Kentucky Small Business Helps Build Coronavirus Field Hospitals Nationwide
LOUISVILLE, Ky. (WDRB) — A company based out of Lexington has helped build several temporary field hospitals across the country in response to the COVID-19 pandemic.
Emergency Disaster Services, a logistics company that provides services and equipment to support utility and emergency crews during natural and man-made disasters all over the country,is adapting to provide its services in response to the coronavirus.
“We go in and build temporary man-camps to house, feed, provide laundry services, dining halls, showers, temporary restrooms so that the utility providers that come back in to put the power back up have a place to stay,” said Alissa Tibe, the vice president of EDS. “When the pandemic hit about a month ago here in the United States, we repurposed some of those assets. We developed new materials and things that could help with the production of temporary field hospitals.”
EDS has helped build eight field hospitals from Miami to Boston. The company has also provided equipment to hospitals in New York City and South Carolina. Tibe said every location has presented a different set of challenges.
EDS builds the infrastructure needed, then the hospital comes in to outfit and operate the facility.

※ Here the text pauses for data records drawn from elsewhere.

Lemma current_entry s l q o e d :
  at_entry s l q o e d → read_directory_current s d = Some (dir_entry s l ((q * per_cluster + o) * per_sector + e)).
Proof.
  intros [Hc [Ho _] [He Hi] [_ [_ Hok]] Hb]. destruct per_facts as (HK & HK0 & HE0 & HE & _ & Hak & _).
  unfold read_directory_current, dir_entry. rewrite Hok, Hb, Hi. f_equal. unfold sector_at. rewrite sub_bytes_at by nia.
  replace (32 * ((q * per_cluster + o) * per_sector + e))%nat with (q * Z.to_nat (2 ^ (a + k)) + (o * per_sector * 32 + e * 32))%nat.
  - rewrite (file_bytes_part s l q (cluster (dir_file d))) by (done || nia). f_equal. nia.
  - rewrite Hak, <- HE, <- HK. nia.
Qed.

Section directory.
Context (s0 : bootfat) (c0 : Z) (l : list Z).
Hypothesis Hchain : chain s0 c0 l.
Hypothesis Hlen : Z.of_nat (length l) < 2 ^ 24.
(** One cluster, or clusters of one sector *)
Hypothesis Hflat : k = 0 ∨ length l = 1%nat.
Hypothesis Hbytes : bytes_per_sec (bpb s0) = 2 ^ a.

Lemma fetch_run s it :
  same_vol s0 s → vol_ok s → cluster it ∈ l → 0 ≤ sector_offset it < 2 ^ k →
  ∃ s', (good ← read_sector disk_read_lba (u32 (lba_from_cluster s (cluster it) + sector_offset it)); mret (if good : bool then 1 else -1, with_ok good it)) s
        = Done ((1, with_ok true it), s') ∧ same_vol s0 s' ∧ vol_ok s' ∧ sector_buffer s' = sector_at (cluster_lba s (cluster it) + sector_offset it).
Proof.
  intros Hs Hv [i Hi]%list_elem_of_lookup Ho. destruct (lba_of_cluster s c0 l i Hv (chain_same _ _ _ _ Hs Hchain) _ Hi) as (Hlba & H0 & H31).
  unfold read_sector. rewrite Hlba, u32_small, read_one by lia. rewrite bind_assoc. run.
  eexists. split; [done|]. split; [done|]. split; [by apply set_sector_ok|done].
Qed.

Lemma not_eof c i : l !! i = Some c → is_eof_cluster c = false ∧ c ≠ 0 ∧ c ≠ 0xFFFFFFFF.
Proof.
  revert i. pose proof Hchain as Hch. clear -Hch. revert c0 Hch. induction l as [|x l' IH]; intros c0 Hch i Hi; [done|].
  destruct Hch as (-> & Hc & _ & Hch). destruct i as [|i]; simplify_eq/=; [|by eapply IH]. unfold is_eof_cluster. lia.
Qed.

(** The next sector: of the cluster, of the next cluster, or none *)
Lemma sector_next_run s q o e d :
  same_vol s0 s → vol_ok s → at_entry s l q o e d →
  (S (q * per_cluster + o) < length l * per_cluster)%nat ∧
    (∃ s' it' q' o', sector_iterator_next disk_read_lba (dir_file d) s = Done ((1, it'), s') ∧ same_vol s0 s' ∧ vol_ok s'
       ∧ at_entry s' l q' o' 0 (DirIter it' 0) ∧ S (q * per_cluster + o) = (q' * per_cluster + o')%nat)
  ∨ (S (q * per_cluster + o) = length l * per_cluster)%nat ∧ ∃ s' it', sector_iterator_next disk_read_lba (dir_file d) s = Done ((0, it'), s').
Proof.
  intros Hs Hv Hat. pose proof Hat as [Hc [Ho [Hso Hpos]] [He Hi] [Hcl [Hcc Hok]] Hb]. destruct per_facts as (HK & HK0 & HE0 & HE & HE' & Hak & HK128).
  pose proof (lookup_lt_Some _ _ _ Hc) as Hq. pose proof Hs as (Hbpb & _). pose proof Hv as [_ [_ Hspc] _ _ _].
  unfold sector_iterator_next. destruct (not_eof _ _ Hc) as (Heof & _). rewrite Heof. run. unfold id.
  rewrite Hso, Hpos, Hspc, (u16_small (Z.of_nat o + 1)), (u32_small (Z.of_nat (q * per_cluster + o) + 1)) by nia.
  destruct (Z.eqb_spec (Z.of_nat o + 1) (2 ^ k)) as [Hend|Hgo].
  - assert (o = (per_cluster - 1)%nat) as -> by lia. cbn [cluster_count clusters]. rewrite Hcc, Hcl.
    destruct (Z.leb_spec (Z.of_nat (length l)) (Z.of_nat (q * per_cluster + (per_cluster - 1)) + 1)) as [Hdone|Hin].
    { right. split; [|by eexists _, _]. destruct Hflat as [Hk0|H1]; [rewrite Hk0 in HK; change (2 ^ 0) with 1 in HK; nia|rewrite H1 in *; nia]. }
    left. destruct Hflat as [Hk0|H1]; [|nia]. rewrite Hk0 in HK. change (2 ^ 0) with 1 in HK. assert (per_cluster = 1%nat) as HK1 by lia.
    rewrite HK1 in *. replace (Z.to_nat (Z.of_nat (q * 1 + (1 - 1)) + 1)) with (S q) by lia.
    destruct (lookup_lt_is_Some_2 l (S q) ltac:(lia)) as [c' Hc']. rewrite Hc'. destruct (not_eof _ _ Hc') as (_ & Hn0 & HnF).
    rewrite (proj2 (Z.eqb_neq _ _) Hn0), (proj2 (Z.eqb_neq _ _) HnF). split; [lia|]. set (it := Iter _ c' _ _ _ _ _ _).
    destruct (fetch_run s it Hs Hv) as (s' & Hf & Hs' & Hv' & Hb'); [apply list_elem_of_lookup; by exists (S q)|cbn; lia|].
    exists s', (with_ok true it), (S q), 0%nat. split; [exact Hf|]. split; [done|]. split; [done|]. split; [|lia].
    split; cbn; rewrite ?HK1; try done; [split; [lia|split; [done|lia]]|].
    cbn in Hb'. rewrite Hb'. destruct Hs' as (Hb1 & _). unfold cluster_lba. by rewrite Hb1, Hbpb.
  - left. split; [nia|]. set (it := Iter _ _ _ _ _ _ _ _).
    destruct (fetch_run s it Hs Hv) as (s' & Hf & Hs' & Hv' & Hb'); [apply list_elem_of_lookup; by exists q|cbn; lia|].
    exists s', (with_ok true it), q, (S o). split; [exact Hf|]. split; [done|]. split; [done|]. split; [|lia].
    split; cbn; try done; [split; [lia|split; lia]|].
    cbn in Hb'. rewrite Hb'. destruct Hs' as (Hb1 & _). unfold cluster_lba. rewrite Hb1, Hbpb. do 2 f_equal. lia.
Qed.

(** Moving on from an entry: to the next one, or to the end behind the last *)
Lemma move_next_run s q o e d :
  same_vol s0 s → vol_ok s → at_entry s l q o e d →
  let j := S ((q * per_cluster + o) * per_sector + e) in
  (∃ s' d' q' o' e', read_directory_move_next disk_read_lba d s = Done ((1, d'), s') ∧ same_vol s0 s' ∧ vol_ok s' ∧ at_entry s' l q' o' e' d'
     ∧ j = ((q' * per_cluster + o') * per_sector + e')%nat)
  ∨ j = dir_size l ∧ ∃ s' d', read_directory_move_next disk_read_lba d s = Done ((0, d'), s').
Proof.
  intros Hs Hv Hat j. pose proof Hat as [Hc [Ho [Hso Hpos]] [He Hi] Hl Hb]. destruct per_facts as (HK & HK0 & HE0 & HE & HE' & Hak & HK128).
  pose proof Hs as (Hbpb & _). unfold read_directory_move_next, dir_size. run. unfold id. rewrite Hbpb, Hbytes, <- HE', Hi.
  destruct (Z.leb_spec (Z.of_nat per_sector) (Z.of_nat e + 1)) as [Hlast|Hmore]; last first.
  { left. eexists s, _, q, o, (S e). split; [done|]. split; [done|]. split; [done|]. split; [|subst j; lia].
    split; cbn; try done; split; try done; lia. }
  destruct (sector_next_run s q o e d Hs Hv Hat) as [(_ & s' & it' & q' & o' & Hn & Hs' & Hv' & Hat' & Hp)|(Hp & s' & it' & Hn)];
    rewrite (bind_done _ _ _ _ _ Hn).
  - left. eexists s', _, q', o', 0%nat. split; [done|]. split; [done|]. split; [done|]. split; [done|]. subst j. rewrite <- Hp. nia.
  - right. split; [subst j; rewrite <- Hp; nia|]. by eexists _, _.
Qed.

It varies how long each location takes to set up, but once the EDS crew gets all the equipment on-site, it takes about four days to set up before the facility is turned over to the hospital.
One of the temporary field hospitals being built is in Lexington. UK HealthCare is repurposing UK’s Nutter Field House into a 400-bed facility.
Tibe, a life-long Lexington resident, has mixed feelings about building a field hospital that she calls home.
“To see our Nutter Field House — where our football team should be getting ready to train and practice for the fall — to have to take that huge space and have to cover 127,000 square feet of the field with temporary flooring and outfit it with 400 beds — it’s bittersweet,” she said. “It’s a scary feeling. But it’s nice to know that we can help.”
Nutter Field House could not be transformed into a hospital without meeting high safety and quality standards. Crews installed medical-grade flooring that can be easily sanitized and cleaned. The walls are also easily collapsible in order to be regularly sanitized. And Tibe said hospitals must have a “negative pressure environment.” So a special ventilation system was installed in order to make sure the air inside is at a lower pressure than what is outside, “to keep all the contaminants contained,” Tibe said.
According to the University of Kentucky, the facility will also have the following:
- Nebulizing station or area
- Nurse stations, dedicated break rooms
- Shower units with daily sanitization
- Daily towel service, restrooms units, portable hand-washing stations
To make sure everything runs smoothly, Nutter Field House now has 70 to 80 miles of cable inside to connect all the computers.
The field hospital is not in use yet. The installation is being finalized this week, then UK HealthCare will make decisions about the staff needed to maintain the facility and any necessary training. A spokesperson said it will depend “on what the surge looks like” for leaders to determine how and if the hospital will be utilized.
Tibe is encouraging everyone, no matter how tiring or frustrating it might be, to stay strong and follow Gov. Andy Beshear’s order to stay home and practice social distancing in order to help stop the spread of the virus.
The company has between 75 and 100 workers on the ground right now, working to build field hospitals. The crew’s equipment is dispatched out of its facility in Maysville, while its headquarters is located in Lexington.
“It hits home when you see it right here in your backyard,” Tibe said. “No one knows what this is going to bring because no one has done this before. So if we can all be patient and work with each other, we will come out and be victorious on the other side.”